A hipótese diagnóstica final foi de pioderma gangrenoso possivelmente relacionado ao propiltiouracil, com ANCA positivo induzido pela droga e sem relevância clínica significativa. A paciente teve o propiltiouracil substituído por metimazol e, no momento, mantém seguimento com reumatologia, em uso de terapia imunossupressora. Apresenta melhora significativa do pioderma, embora a lesão ainda esteja em processo de cicatrização.
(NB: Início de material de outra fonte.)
(** ** The long buffer status report *)

(** A long buffer status report is misread: the user writes its structure of four octets where the eNB counts
    three, and it shifts the low bits of the third size by 2 instead of 6.  For every connected user, every report and
    every SDU behind it in a block without padding, [rx_sdu] stores the first two sizes right, loses the two low bits
    of the third, mixes them into the fourth, and gives RLC the SDU with one octet too many in front. *)
Theorem long_bsr_misread registered frame subframe harq msg3 m dl ul fr x mem lcid data lens lcids b ces rx_lcids rx_lengths :
  mac_inv m dl ul fr -> x ∈ dl -> Forall (fun g => 0 <= g < 4) (lcgidmap (tmpl (udata m) x)) ->
  0 <= Buffer_size0 b < 64 -> 0 <= Buffer_size1 b < 64 -> 0 <= Buffer_size2 b < 64 -> 0 <= Buffer_size3 b < 64 ->
  1 <= lcid <= 10 -> zlen data < 4095 -> arrays_hold lens lcids (sizes [(lcid, data)]) -> 62 <= zlen mem ->
  length ces = MAX_NUM_CE -> length rx_lcids = MAC_NB_RB_MAX -> length rx_lengths = MAC_NB_RB_MAX ->
  exists header offset m',
    generate_ulsch_header mem 1 0 lens lcids None None None None (Some b) 0 = Ret (header, offset) /\
    let pdu := mac_pdu header offset [(lcid, data)] [] in
    rx_sdu registered 0 frame subframe (rnti (tmpl (udata m) x)) (Some pdu) (zlen pdu) harq msg3 ces rx_lcids rx_lengths m = Ret (m', msg3) /\
    bsr_info (tmpl (udata m') x) = [Buffer_size0 b; Buffer_size1 b; Z.land (Buffer_size2 b) 60; Z.lor (4 * (Buffer_size2 b mod 4)) (Buffer_size3 b)] /\
    rlc_sdus (mac_calls m') = rlc_sdus (mac_calls m) ++ [(rnti (tmpl (udata m) x), (lcid, Byte.x00 :: data))].
Proof.
  intros H Hx Hmap B0 B1 B2 B3 Hl Hd Ha Hm H1 H2 H3. pose proof (zlen_nonneg data) as Hd0.
  destruct (ul_pdu_built mem [(lcid, data)] lens lcids 0 None None None None (Some b) 0 []) as (header & offset & Hg & Hpdu); try done.
  { split; [|cbn; unfold MAC_NB_RB_MAX; lia]. apply Forall_cons_2; [unfold EXTENDED_POWER_HEADROOM; cbn; lia|apply Forall_nil_2]. }
  destruct (rx_sdu_known registered frame subframe harq msg3 m dl ul fr x [(LONG_BSR, long_bsr_octets b)] [(LONG_BSR, long_bsr_octets b)]
    [(lcid, Byte.x00 :: data)] 0 [] ces rx_lcids rx_lengths) as (m' & E & I & T & P & B & C); try done.
  - by left.
  - apply Forall_cons_2; [by right|apply Forall_nil_2].
  - cbn. unfold MAX_NUM_CE. lia.
  - apply Forall_cons_2; [|apply Forall_nil_2]. cbn. unfold zlen in *. cbn [length]. lia.
  - cbn. unfold MAC_NB_RB_MAX. lia.
  - exists header, offset, m'. split; [exact Hg|]. cbv zeta. rewrite Hpdu. split; [exact E|]. split; [|exact C].
    rewrite B. cbn [foldl]. unfold bsr_after. cbn [fst]. change (LONG_BSR =? POWER_HEADROOM) with false. change (LONG_BSR =? LONG_BSR) with true.
    cbn match. by apply long_bsr_read.
Qed.

(** ** The C-RNTI element *)

Definition swapped (c : Z) : Z := c mod 256 * 256 + c / 256.

Definition msg3_after (f : option Z) (e : Z * list byte) : option Z :=
  if e.1 =? CRNTI then (match f with Some _ => Some 0 | None => None end) else f.
(* ===== verification/_CoqProject ===== *)
-Q . S2P
Prelude.v
Memory.v
Utils.v
Buffer.v
Streambuf.v
Constants.v
Integer.v
Huffman.v
Bitstream.v
HString.v
EncoderStream.v
StaticTable.v
HeaderField.v
DynamicTable.v
IndexedDynamicTable.v
HpackTable.v
Encoder.v
Decoder.v
HpackSync.v
HpackCodec.v
Protocol.v
Frame.v
FrameBuilder.v
ErrorCategory.v
Window.v
SettingsManager.v
Method.v
Request.v
Response.v
Stream.v
StreamHeaders.v
Reassembly.v
StreamRegistry.v
BaseClient.v
ClientReading.v
ClientWindow.v
ClientSafety.v
ClientSending.v
ClientUpload.v
ClientUploads.v
ClientReceiving.v
ResponseReading.v
ClientMultiplex.v
ClientSession.v
SessionExchange.v
SessionMultiplex.v
Calls.v
Connection.v
ExampleClient.v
O manejo do pioderma gangrenoso varia conforme a gravidade das lesões e envolve imunossupressão e cuidados locais. Lesões únicas e superficiais, com diâmetro ≤ 3 cm, poupando face e região genital, costumam ser classificadas como doença leve e podem ser manejadas com imunossupressores tópicos, isoladamente ou em associação a baixas doses de drogas sistêmicas. Em contrapartida, lesões > 3 cm, acometendo a face ou expondo estruturas mais profundas (tendões, músculos, ossos) caracterizam doença grave, demandando doses mais elevadas de imunossupressores sistêmicos [22,25]. O fluxograma 1 resume o manejo do pioderma gangrenoso.

Fluxograma 1
Características que sugerem etiologias de úlceras atípicas
Manejo do pioderma gangrenoso

A cicatrização completa pode se estender por longos períodos. Até 50% dos pacientes podem ainda apresentar lesões ativas após 6 meses de tratamento. Terapias poupadoras de corticoide podem ser necessárias para minimizar efeitos adversos [26]. O desbridamento cirúrgico deve ser evitado em lesões em atividade devido ao risco de piora por patergia. A descontinuação do tratamento deve ocorrer apenas após a cicatrização completa e de maneira lenta, para prevenir recidivas.

Propiltiouracil e metimazol são drogas da classe das tionamidas, amplamente empregadas no tratamento de doenças da tireoide. Embora eficazes, possuem diversos efeitos colaterais que podem variar de leves a graves, podendo levar a suspensão do tratamento em até 34% dos casos [27]. Na eventual intolerância a determinada droga, pode-se cogitar a troca entre propiltiouracil e metimazol, embora haja sensibilidade cruzada em cerca de 50% dos casos [28]. A tabela 4 apresenta os principais efeitos adversos desses medicamentos. 

Tabela 4
Principais eventos adversos das drogas antitireoidianas
Principais eventos adversos das drogas antitireoidianas

Parte dos pacientes em uso de antitireoidianos pode desenvolver ANCA positivo, embora apenas uma pequena fração realmente manifeste vasculite [29,30]. Outro efeito colateral raro, porém descrito, é a associação com pioderma gangrenoso [31].

Não saia sem saber!

Alguns pontos de aprendizagem sobre o caso que você não pode esquecer:

  • Na avaliação de úlceras em membros inferiores, deve-se investigar primeiramente as etiologias mais prevalentes: insuficiência venosa, insuficiência arterial ou neuropatia diabética. Se o quadro não for compatível, a evolução for atípica ou não houver resposta ao tratamento adequado, considerar causas menos comuns (úlceras atípicas).
  • A biópsia é um exame fundamental na suspeita de uma úlcera atípica, auxiliando a descartar infecções, vasculopatias, malignidades e a confirmar hipóteses inflamatórias/autoimunes.
  • O pioderma gangrenoso deve ser lembrado como importante diagnóstico diferencial em úlceras atípicas. O diagnóstico envolve exclusão de outras condições e requer investigação de possíveis causas secundárias (presentes em até 50% dos casos): doença inflamatória intestinal, doenças reumatológicas, hematológicas, neoplásicas e reações medicamentosas.
  • O tratamento do pioderma gangrenoso baseia-se em imunossupressão (corticoides e/ou outros imunossupressores) e cuidados locais com a ferida. Pode demandar longos períodos de tratamento, sendo frequentemente necessária o uso de poupadores de corticoide para evitar efeitos adversos do uso prolongado de corticoides.
  • ANCA positivo em uso de drogas pode ocorrer como fenômeno laboratorial isolado, sem significado clínico relevante, dependendo do medicamento envolvido (como as tionamidas). Sempre correlacionar o achado laboratorial com o quadro clínico para diferenciar vasculite verdadeira de positividade isolada do ANCA.